**ACTION ITEM:** The response must consist of the lines below from the one with "Definition decrement (status" through the one with "network size, neither", exactly as they appear and with both ends kept.

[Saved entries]
___

(** * Course planner: a shallow embedding of [backend/plannerLogic.js]

    The file embeds the two functions of the planner, [getRequirements]
    (the requirement resolver) and [generatePlan] (the term scheduler), and
    proves the properties the specification states about them.

    Conventions of the embedding.
    - JavaScript arrays are lists; a [Map] is a [gmap]; the [Set]
      [requiredCourseIDs] is a duplicate-free list in insertion order, which
      is the order [Array.from] reads it in.
    - Course identifiers, term labels and names are strings.
    - Integer-valued numbers are [Z]; the value [NaN], which arithmetic on
      [undefined] produces, is a constructor of its own.
    - A field that may be missing on a record is an [option].
    - A call that can throw returns a [result]. *)

From Stdlib Require Import ZArith Lia.
From stdpp Require Import gmap strings list fin_maps pretty sorting.

Local Open Scope Z_scope.
#[local] Set Warnings "-clear-no-such-hyp".

(** ** Completions: a value or a thrown exception *)

Inductive exn : Type :=
  | TypeError                    (* property read on [undefined] *)
  | Error (text : string)        (* [throw new Error(text)] *)
  | DbFailure (cause : string).  (* a rejected [db.query] promise *)

Inductive result (A : Type) : Type :=
  | Return (a : A)
  | Throw (e : exn).
Arguments Return {A} a.
Arguments Throw {A} e.

#[global] Instance result_ret : MRet result := λ A a, Return a.
#[global] Instance result_bind : MBind result := λ A B f m,
  match m with
  | Return a => f a
  | Throw e => Throw e
  end.

(** Reading a property of the value a [Map.get] produced: [undefined]
    makes the read throw. *)
Definition defined {A} (o : option A) : result A :=
  match o with
  | Some a => Return a
  | None => Throw TypeError
  end.

(** ** Records of the data layer *)

Record Course : Type := {
  course_id : string;
  name : string;
  credits : Z;
  prerequisites : option (list string);
  semesters_offered : option (list string)
}.

(** The [options_pool] field of a requirement row: missing (or null), some
    value that is not an array, or an array of course identifiers. *)
Inductive OptionsPool : Type :=
  | Absent
  | NotAnArray
  | IdArray (ids : list string).

Record Requirement : Type := {
  program_id : Z;
  program_name : string;
  options_pool : OptionsPool
}.

(** ** The term scheduler *)

Module Planner.

(** Values held by [prereqStatus]. *)
Inductive jsnum : Type :=
  | Num (z : Z)
  | NaN.

#[global] Instance jsnum_eq_dec : EqDecision jsnum.
Proof. solve_decision. Defined.

(** [v - 1] for the value [v] that [prereqStatus.get] produced. *)
Definition minus_one (v : option jsnum) : jsnum :=
  match v with
  | Some (Num z) => Num (z - 1)
  | Some NaN | None => NaN
  end.

(** The objects pushed on [scheduleSlot.courses]. *)
Record SlotCourse : Type := {
  id : string;
  slot_course_name : string;
  slot_course_credits : Z
}.

Record ScheduleSlot : Type := {
  year : Z;
  semester : string;
  courses : list SlotCourse;
  slot_credits : Z
}.

Record UnmetRequirement : Type := {
  unmet_course_id : string;
  reason : string
}.

Record Plan : Type := {
  schedule : list ScheduleSlot;
  unmet_requirements : list UnmetRequirement;
  message : string
}.

(** *** Sets of identifiers in insertion order *)

Definition set_add (x : string) (s : list string) : list string :=
  if decide (x ∈ s) then s else s ++ [x].

Definition set_delete (x : string) (s : list string) : list string :=
  filter (λ y, y ≠ x) s.

(** *** Set-up: lookup table, required set, counters *)

(** [new Map(catalog.map(c => [c.course_id, c]))]: a later entry with the
    same key replaces an earlier one. *)
Definition courseLookup (catalog : list Course) : gmap string Course :=
  foldl (λ m c, <[course_id c := c]> m) ∅ catalog.

Definition add_option (lookup : gmap string Course)
    (s : list string) (i : string) : list string :=
  if decide (is_Some (lookup !! i)) then set_add i s else s.

Definition add_requirement (lookup : gmap string Course)
    (s : list string) (req : Requirement) : list string :=
  match options_pool req with
  | IdArray ids => foldl (add_option lookup) s ids
  | Absent | NotAnArray => s
  end.

Definition requiredCourseIDs (requirements : list Requirement)
    (lookup : gmap string Course) : list string :=
  foldl (add_requirement lookup) [] requirements.

(** [completedCourses.forEach(id => requiredCourseIDs.delete(id))] followed
    by [Array.from]. *)
Definition initialPool (requirements : list Requirement)
    (lookup : gmap string Course) (completedCourses : list string)
    : list string :=
  foldl (λ s i, set_delete i s) (requiredCourseIDs requirements lookup)
        completedCourses.

Definition prereq_count (c : Course) : Z :=
  Z.of_nat (length (default [] (prerequisites c))).

Definition initializePrereqStatus (catalog : list Course)
    : gmap string jsnum :=
  foldl (λ m c, <[course_id c := Num (prereq_count c)]> m) ∅ catalog.

(** [course.prerequisites && course.prerequisites.includes(i)] *)
Definition lists_prerequisite (i : string) (c : Course) : bool :=
  match prerequisites c with
  | Some ps => bool_decide (i ∈ ps)
  | None => false
  end.

Definition decrement (status : gmap string jsnum) (k : string)
    : gmap string jsnum :=
  <[k := minus_one (status !! k)]> status.

(** The scan [catalog.forEach(course => ...)] that both the pre-seeding pass
    and the per-term update run for one satisfied identifier. *)
Definition satisfy (catalog : list Course) (status : gmap string jsnum)
    (i : string) : gmap string jsnum :=
  foldl (λ m c, if lists_prerequisite i c then decrement m (course_id c)
                else m)
        status catalog.
(** For a non-empty frame whose resized extents are positive and within the
    network size, neither OpenCV call raises. *)
Lemma letterbox_checked_done (resize : Mat -> Z -> Z -> Mat) (img : Mat) :
  empty img = false ->
  0 < IEEE.resize_w img (INPUT_W, INPUT_H) <= INPUT_W ->
  0 < IEEE.resize_h img (INPUT_W, INPUT_H) <= INPUT_H ->
  letterbox_checked resize img (INPUT_W, INPUT_H)
  = Done (letterboxed resize img (INPUT_W, INPUT_H),
          transform_matrix img (INPUT_W, INPUT_H)).
Proof.
  intros Hne Hw Hh. unfold letterbox_checked, cv_resize.
  rewrite Hne.
  replace (IEEE.resize_w img (INPUT_W, INPUT_H) <=? 0) with false
    by (symmetry; apply Z.leb_gt; lia).
  replace (IEEE.resize_h img (INPUT_W, INPUT_H) <=? 0) with false
    by (symmetry; apply Z.leb_gt; lia).
  cbn [orb outcome_bind]. unfold cv_copyMakeBorder.
  destruct (ieee_borders_nonneg (IEEE.pad_h img (INPUT_W, INPUT_H)))
    as [Ht Hb]; [unfold IEEE.pad_h, INPUT_W, INPUT_H in *; cbn [snd]; lia|].
  destruct (ieee_borders_nonneg (IEEE.pad_w img (INPUT_W, INPUT_H)))
    as [Hl Hr]; [unfold IEEE.pad_w, INPUT_W, INPUT_H in *; cbn [fst]; lia|].
  fold (IEEE.top img (INPUT_W, INPUT_H)) in Ht.
  fold (IEEE.bottom img (INPUT_W, INPUT_H)) in Hb.
  fold (IEEE.left img (INPUT_W, INPUT_H)) in Hl.
  fold (IEEE.right img (INPUT_W, INPUT_H)) in Hr.
  replace (IEEE.top img (INPUT_W, INPUT_H) <? 0) with false
    by (symmetry; apply Z.ltb_ge; assumption).
  replace (IEEE.bottom img (INPUT_W, INPUT_H) <? 0) with false
    by (symmetry; apply Z.ltb_ge; assumption).
  replace (IEEE.left img (INPUT_W, INPUT_H) <? 0) with false
    by (symmetry; apply Z.ltb_ge; assumption).
  replace (IEEE.right img (INPUT_W, INPUT_H) <? 0) with false
    by (symmetry; apply Z.ltb_ge; assumption).
  reflexivity.
Qed.
(** C6 (as amended). Under the [separate-index] strategy, when every
    configured language code is non-empty and free of underscores, two
    distinct descriptors of the registry never have the same physical
    index key. *)
Theorem physical_keys_disjoint this language i18nConfig d1 d2 :
  distinct_keys this →
  i18n (config_ this) = Some i18nConfig →
  strategy i18nConfig = separate_index →
  Forall (λ lang, lang ≠ "" ∧ underscore_free lang = true) (languages i18nConfig) →
  d1 ∈ getIndexesWithFetchersStep this language →
  d2 ∈ getIndexesWithFetchersStep this language →
  d1 ≠ d2 →
  physicalKeyOf this d1 ≠ physicalKeyOf this d2.
Proof.
  intros Hkeys Hi Hs Hlangs
    (e1 & He1 & _ & Hk1 & Ht1 & Hl1)%registry_elem
    (e2 & He2 & _ & Hk2 & Ht2 & Hl2)%registry_elem Hne Hsame.
  apply Hne. clear Hne.
  assert (Hdone : iwf_indexKey d1 = iwf_indexKey d2 →
                  iwf_language d1 = iwf_language d2 → d1 = d2).
  { intros Hk Hl. rewrite Hk1, Hk2 in Hk.
    pose proof (entries_agree this e1 e2 Hkeys He1 He2 Hk) as ->.
    destruct d1, d2; simpl in *; congruence. }
  unfold physicalKeyOf in Hsame.
  rewrite Forall_forall in Hlangs.
  destruct (expandsPerLanguage this) eqn:Hexp.
  - destruct Hl1 as (l1 & Hin1 & Hl1), Hl2 as (l2 & Hin2 & Hl2).
    rewrite Hl1, Hl2 in Hsame.
    rewrite !(getLanguageIndexKey_separate this i18nConfig) in Hsame by done.
    unfold registryLanguages in Hin1, Hin2. rewrite Hi in Hin1, Hin2.
    simpl in Hin1, Hin2.
    destruct language as [requested|]; simpl in Hin1, Hin2.
    + destruct (String.eqb requested "") eqn:Hreq; simpl in Hin1, Hin2.
      * destruct (Hlangs l1 Hin1) as [Hn1 Hu1], (Hlangs l2 Hin2) as [Hn2 Hu2].
        apply String.eqb_neq in Hn1, Hn2. rewrite Hn1, Hn2 in Hsame.
        destruct (suffixed_key_inj _ _ _ _ Hu1 Hu2 Hsame) as [Hk ->].
        apply Hdone; congruence.
      * apply list_elem_of_singleton in Hin1 as ->.
        apply list_elem_of_singleton in Hin2 as ->.
        rewrite Hreq in Hsame. apply append_inj_r in Hsame.
        apply Hdone; congruence.
    + destruct (Hlangs l1 Hin1) as [Hn1 Hu1], (Hlangs l2 Hin2) as [Hn2 Hu2].
      apply String.eqb_neq in Hn1, Hn2. rewrite Hn1, Hn2 in Hsame.
      destruct (suffixed_key_inj _ _ _ _ Hu1 Hu2 Hsame) as [Hk ->].
      apply Hdone; congruence.
  - rewrite Hl1, Hl2 in Hsame. apply Hdone; [|congruence].
    destruct language as [requested|].
    + rewrite !(getLanguageIndexKey_separate this i18nConfig) in Hsame by done.
      destruct (String.eqb requested ""); [done|].
      by apply append_inj_r in Hsame.
    + unfold getLanguageIndexKey in Hsame. by rewrite Hi in Hsame.
Qed.

(** C7. An index configured with [enabled: false] yields no descriptor in
    the registry, and a single-index sync of its key returns
    [{documents: [], added: 0, deleted: 0}] without any call (no fetch,
    probe, write or delete) and without touching the world. *)
Theorem disabled_index_is_noop this key indexConfig :
  distinct_keys this →
  (key, indexConfig) ∈ settings (config_ this) →
  enabled indexConfig = Some false →
  (∀ language d,
      d ∈ getIndexesWithFetchersStep this language → iwf_indexKey d ≠ key)
  ∧ ∀ input w,
      indexKey input = key →
      syncDocumentsStep this input w
      = mkRun (Returned {| documents := []; added := 0; deleted := 0 |}) w [].
Proof.
  intros Hkeys Hin Hoff. split.
  - intros language d (entry & Hentry & Hsurvives & Hk & _)%registry_elem Hkey.
    assert (entry = (key, indexConfig)) as ->.
    { apply (entries_agree this); [done..|]. simpl. congruence. }
    unfold survives, disabled in Hsurvives. simpl in Hsurvives.
    by rewrite Hoff in Hsurvives.
  - intros input w Hk. unfold syncDocumentsStep, indexConfigOf.
    rewrite Hk, (assoc_NoDup _ _ _ Hkeys Hin).
    unfold disabled. by rewrite Hoff.
Qed.
End Descriptors.

Lemma registry_in_enumeration_order_witness :
  (∃ numbers,
      numbers ≡ₚ indexed Shop.numbered
      ∧ StronglySorted (λ a b, (indexValue a ≤ indexValue b)%N) numbers
      ∧ getIndexesWithFetchersStep Shop.shelves None
        = descriptorsOf Shop.shelves None (numbers ++ named Shop.numbered))
  ∧ map iwf_indexKey (getIndexesWithFetchersStep Shop.shelves None)
    = ["1"; "10"; "b"].
Proof.
  split; [|reflexivity].
  exact (proj1 (registry_in_enumeration_order Shop.shelves Shop.numbered None
                  eq_refl)).
Defined.

(** C8, counterexample: a configuration written with the key [b] before
    the keys [10] and [1] is enumerated as [1], [10], [b], and so are the
    descriptors of the registry: not in the order written. *)
Lemma registry_order_is_not_insertion_order :
  map fst Shop.numbered = ["b"; "10"; "1"]
  ∧ settings (config_ Shop.shelves) = Object_entries Shop.numbered
  ∧ map iwf_indexKey (getIndexesWithFetchersStep Shop.shelves None)
    = ["1"; "10"; "b"]
  ∧ getIndexesWithFetchersStep Shop.shelves None
    ≠ descriptorsOf Shop.shelves None Shop.numbered.
Proof.
  split; [reflexivity|]. split; [reflexivity|]. split; [reflexivity|].
  intros Heq. apply (f_equal (map iwf_indexKey)) in Heq. discriminate Heq.
Qed.

Lemma physical_keys_disjoint_witness :
  getIndexesWithFetchersStep Shop.bilingual None
  = [ {| iwf_indexKey := "products"; iwf_type := None; iwf_language := Some "en" |};
      {| iwf_indexKey := "products"; iwf_type := None; iwf_language := Some "fr" |} ]
  ∧ physicalKeyOf Shop.bilingual
      {| iwf_indexKey := "products"; iwf_type := None; iwf_language := Some "en" |}
    ≠ physicalKeyOf Shop.bilingual
        {| iwf_indexKey := "products"; iwf_type := None; iwf_language := Some "fr" |}.
Proof.
  split; [reflexivity|].
  apply (physical_keys_disjoint Shop.bilingual None
           {| strategy := separate_index; languages := ["en"; "fr"];
              defaultLanguage := "en" |}).
  - by compute_done.
  - reflexivity.
  - reflexivity.
  - repeat constructor; discriminate.
  - left.
  - right. left.
  - discriminate.
Defined.

(** C6, counterexample: with the index keys [a] and [a_b] and the languages
    [b_c] and [c], two distinct descriptors of the registry share the
    physical index key [a_b_c]. *)
Lemma physical_keys_collide :
  let d1 := {| iwf_indexKey := "a"; iwf_type := None; iwf_language := Some "b_c" |} in
  let d2 := {| iwf_indexKey := "a_b"; iwf_type := None; iwf_language := Some "c" |} in
  d1 ∈ getIndexesWithFetchersStep Shop.underscored None
  ∧ d2 ∈ getIndexesWithFetchersStep Shop.underscored None
  ∧ d1 ≠ d2
  ∧ physicalKeyOf Shop.underscored d1 = "a_b_c"
  ∧ physicalKeyOf Shop.underscored d2 = "a_b_c".
Proof.
  repeat split; try reflexivity; try discriminate.
  - left.
  - do 3 right. left.
Qed.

___

**SOLUTION TO THIS PROBLEM:**
Definition decrement (status : gmap string jsnum) (k : string)
    : gmap string jsnum :=
  <[k := minus_one (status !! k)]> status.

(** The scan [catalog.forEach(course => ...)] that both the pre-seeding pass
    and the per-term update run for one satisfied identifier. *)
Definition satisfy (catalog : list Course) (status : gmap string jsnum)
    (i : string) : gmap string jsnum :=
  foldl (λ m c, if lists_prerequisite i c then decrement m (course_id c)
                else m)
        status catalog.
(** For a non-empty frame whose resized extents are positive and within the
    network size, neither OpenCV call raises. *)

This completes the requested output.